Une chose semble sûre: Zurich ne veut pas se lancer
seul.
"Le postulat nous donne la possibilité de faire une analyse
précise de la situation, note Renate Monego. Nous ne voulons pas
nous lancer sans consulter d'autres instances. Nous avons pris contact
avec l'Office fédéral de la santé publique et
savons que d'autres villes sont intéressées, au moins
Berne et Bâle."
Sur le modèle de l'héroïne?
Une des pistes envisagées - mais de façon
encore
très vague - s'inspirerait de l'héroïne sous
contrôle médical. "La remise d'héroïne sous
contrôle médical obéit à des critères
très stricts, rappelle Katharina Rüegg. Même si ces
substances, héroïne et cannabis, sont de nature très
différente, la réponse à donner au postulat se
basera sûrement sur cette expérience." Les
héroïnomanes doivent notamment avoir déjà
essayé, sans succès, plusieurs thérapies. La
question du domicile des personnes bénéficiant de ces
"programmes" (il n'est pas question de vente dans des magasins...) sera
aussi un des points sensibles à discuter.
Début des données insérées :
Definition read_arg (w : Z) (a : arg) (s : asm_state) : Z :=
  match a with
  | Slot n => match place_at n with Some Memory => a_mem s (slot_value n s) | _ => slot_value n s end mod 2 ^ w
  | SlotByte n => slot_value n s mod 2 ^ 8
  | Deref n => slot_value n s
  | Hard (Gpr r) w' => gpr_value r s mod 2 ^ w'
  | Hard r w' => mov_from r (a_cpu s) mod 2 ^ w'
  end.
(** A byte is written into the register that holds the operand; a move to CR3 empties
    the TLB. *)
Definition write_arg (w : Z) (a : arg) (v : Z) (s : asm_state) : asm_state :=
  match a with
  | Slot n => match place_at n with
              | Some Memory => set_word (slot_value n s) (v mod 2 ^ w) s
              | _ => set_slot n (v mod 2 ^ w) s
              end
  | SlotByte n => set_slot n (Z.lor (Z.ldiff (slot_value n s) 0xFF) (v mod 2 ^ 8)) s
  | Deref n => set_word (slot_value n s) (v mod 2 ^ w) s
  | Hard (Gpr r) w' => set_gpr r (v mod 2 ^ w') s
  | Hard (Cr n) w' => set_cpu (write_cr n (v mod 2 ^ w') (a_cpu s)) s
  | Hard r w' => set_cpu (mov_to r (v mod 2 ^ w') (a_cpu s)) s
  end.

(** A bit of the string that starts at a memory operand, by a signed number in a register. *)
Definition bit_string (f : option (Z -> Z -> Z)) (bit a : arg) (s : asm_state) : asm_state :=
  match a with
  | Slot n =>
      let i := read_arg 64 bit s in
      let word := bit_word (slot_value n s) i in
      let old := a_mem s word in
      let s := set_carry (Z.testbit old (bit_index i)) s in
      match f with Some f => set_word word (f old (2 ^ bit_index i)) s | None => s end
  | _ => s
  end.

(** The accumulator, the counter and the data register of the instructions that name none. *)
Definition edx_eax (s : asm_state) : Z := u32 (gpr_value RDX s) * 2 ^ 32 + u32 (gpr_value RAX s).
Definition set_edx_eax (v : Z) (s : asm_state) : asm_state :=
  set_gpr RDX (u32 (Z.shiftr v 32)) (set_gpr RAX (u32 v) s).
(* ===== verification/KasmStringTheorems.v ===== *)
(** * What the string instructions compute

    Filling, copying and scanning with a repeat prefix, in both directions and at
    every width, are the byte-level operations [memset], [memcpy] and
    [kstring_length] of the kernel; flags survive a round trip through the stack,
    through AH and through a system call; the sign extensions keep the number. *)

From S2P Require Import Prelude State Kstrings Kasm KasmTheorems KasmTypes KasmString.

(** ** Registers of the machine *)

Section registers.
Variables (r : gpr) (q : reg) (v : Z) (m : mem) (s : xmach).

Lemma rg_set_rg_eq : rg r (set_rg r v s) = v.
Proof using Type. unfold rg, set_rg, set_reg, mov_from, mov_to. cbn. by rewrite decide_True. Qed.
Lemma rg_set_rg_ne r' : r' <> r -> rg r' (set_rg r v s) = rg r' s.
Proof using Type. intros. unfold rg, set_rg, set_reg, mov_from, mov_to. cbn. by rewrite decide_False by congruence. Qed.
Lemma rg_set_flags : rg r (set_reg Rflags v s) = rg r s.
Proof using Type. done. Qed.
Lemma rg_set_bytes : rg r (set_bytes m s) = rg r s.
Proof using Type. done. Qed.
Lemma flags_set_rg : flags (set_rg r v s) = flags s.
Proof using Type. done. Qed.
Lemma flags_set_flags : flags (set_reg Rflags v s) = v.
Proof using Type. done. Qed.
Lemma flags_set_bytes : flags (set_bytes m s) = flags s.
Proof using Type. done. Qed.
Lemma mem_set_reg : xm_mem (set_reg q v s) = xm_mem s.
Proof using Type. done. Qed.
Lemma mem_set_rg : xm_mem (set_rg r v s) = xm_mem s.
Proof using Type. done. Qed.
Lemma mem_set_bytes : xm_mem (set_bytes m s) = m.
Proof using Type. done. Qed.
End registers.

(** Reads a register, the flags or the memory through the writes before it. *)
Ltac xm :=
  repeat first
    [ rewrite flags_set_rg | rewrite flags_set_flags | rewrite flags_set_bytes
    | rewrite mem_set_rg | rewrite mem_set_reg | rewrite mem_set_bytes
    | rewrite rg_set_flags | rewrite rg_set_bytes | rewrite rg_set_rg_eq
    | rewrite rg_set_rg_ne by discriminate ].

(** ** Bytes in memory *)

Lemma u64_succ a b : u64 a = u64 b -> u64 (a + 1) = u64 (b + 1).
Proof. unfold u64. intros H. by rewrite <- (Zplus_mod_idemp_l a), H, Zplus_mod_idemp_l. Qed.
Lemma cover_turn_spec i esp s T :
  0 <= i < 512 -> 0xe004 <= esp < 2 ^ 32 -> covering i esp s -> holds s T ->
  covering (i + 1) esp (cover_turn s) /\ holds (cover_turn s) (T.[2048 + i <- 4096 * i + 3]).
Proof.
  intros Hi He [Ha Hc Hd Hs] HT. unfold cover_turn.
  set (s1 := push32 RAX s). assert (R1 : rg RAX s1 = 4096 * i /\ rg RCX s1 = i /\ rg RDX s1 = 3 /\ rg RSP s1 = esp - 4).
  { unfold s1, push32. bl. rewrite Ha, Hc, Hd, Hs. unfold u32. by rewrite Z.mod_small by lia. }
  assert (H1 : holds s1 T).
  { unfold s1, push32. rewrite Hs. unfold u32. rewrite Z.mod_small by lia. apply holds_out; [lia|].
    eapply holds_mem; [|exact HT]. done. }
  assert (M1 : load_bytes 4 (xm_mem s1) (esp - 4) = bytes_le 4 (4096 * i)).
  { unfold s1, push32. rewrite Hs. unfold u32. rewrite Z.mod_small by lia. rewrite dword_at by (unfold in_space; lia).
    bl. by rewrite Ha. }
  clearbody s1. destruct R1 as (A1 & C1 & D1 & S1). rewrite A1, D1, lor_flags by lia.
  set (s2 := mov_r32 RAX _ s1). assert (R2 : rg RAX s2 = 4096 * i + 3 /\ rg RCX s2 = i /\ rg RSP s2 = esp - 4 /\ rg RDX s2 = 3).
  { unfold s2. bl. rewrite Z.mod_small by lia. done. }
  assert (M2 : xm_mem s2 = xm_mem s1) by done. clearbody s2. destruct R2 as (A2 & C2 & S2 & D2).
  rewrite A2, rg_mov_dword, C2.
  set (s3 := mov_dword _ 0 _). assert (H3 : holds s3 (T.[2048 + i <- 4096 * i + 3])).
  { replace (4096 * i + 3) with (4096 * i + 3 + 2 ^ 32 * 0) at 1 by lia.
    apply (holds_pair s2 T (2048 + i)); [by apply (holds_mem s1)|lia|unfold PT_ADDR, PML4T_ADDR; lia|done|lia|lia]. }
  assert (M3 : load_bytes 4 (xm_mem s3) (esp - 4) = bytes_le 4 (4096 * i)).
  { unfold s3. rewrite !dword_same by (unfold in_space, PT_ADDR; lia). by rewrite M2. }
  assert (R3 : rg RCX s3 = i /\ rg RSP s3 = esp - 4 /\ rg RDX s3 = 3) by done. clearbody s3. destruct R3 as (C3 & S3 & D3).
  unfold pop32. rewrite S3, M3, of_bytes_le_bytes. split; [|by apply (holds_mem s3)].
  split; bl; rewrite ?C3, ?D3; change (256 ^ Z.of_nat 4) with (2 ^ 32); unfold u32; rewrite ?(Z.mod_small (4096 * i)) by lia;
    rewrite ?Z.mod_small by lia; lia.
Qed.

(** Only general registers change. *)
Definition same_ctl (s s' : xmach) : Prop := forall q, (forall r, q <> Gpr r) -> mov_from q (xm_x s') = mov_from q (xm_x s).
Le projet zurichois a aussi éveillé
l'intérêt - critique - de la Fondation Addiction Info
Suisse (anciennement "Ispa"). "Nous suivons le projet zurichois avec
intérêt, explique Monique Helfer, porte-parole. Mais la
vente sous contrôle pose le problème de la
légalité, en premier lieu, puisque ni la vente ni la
consommation ne sont autorisées en Suisse."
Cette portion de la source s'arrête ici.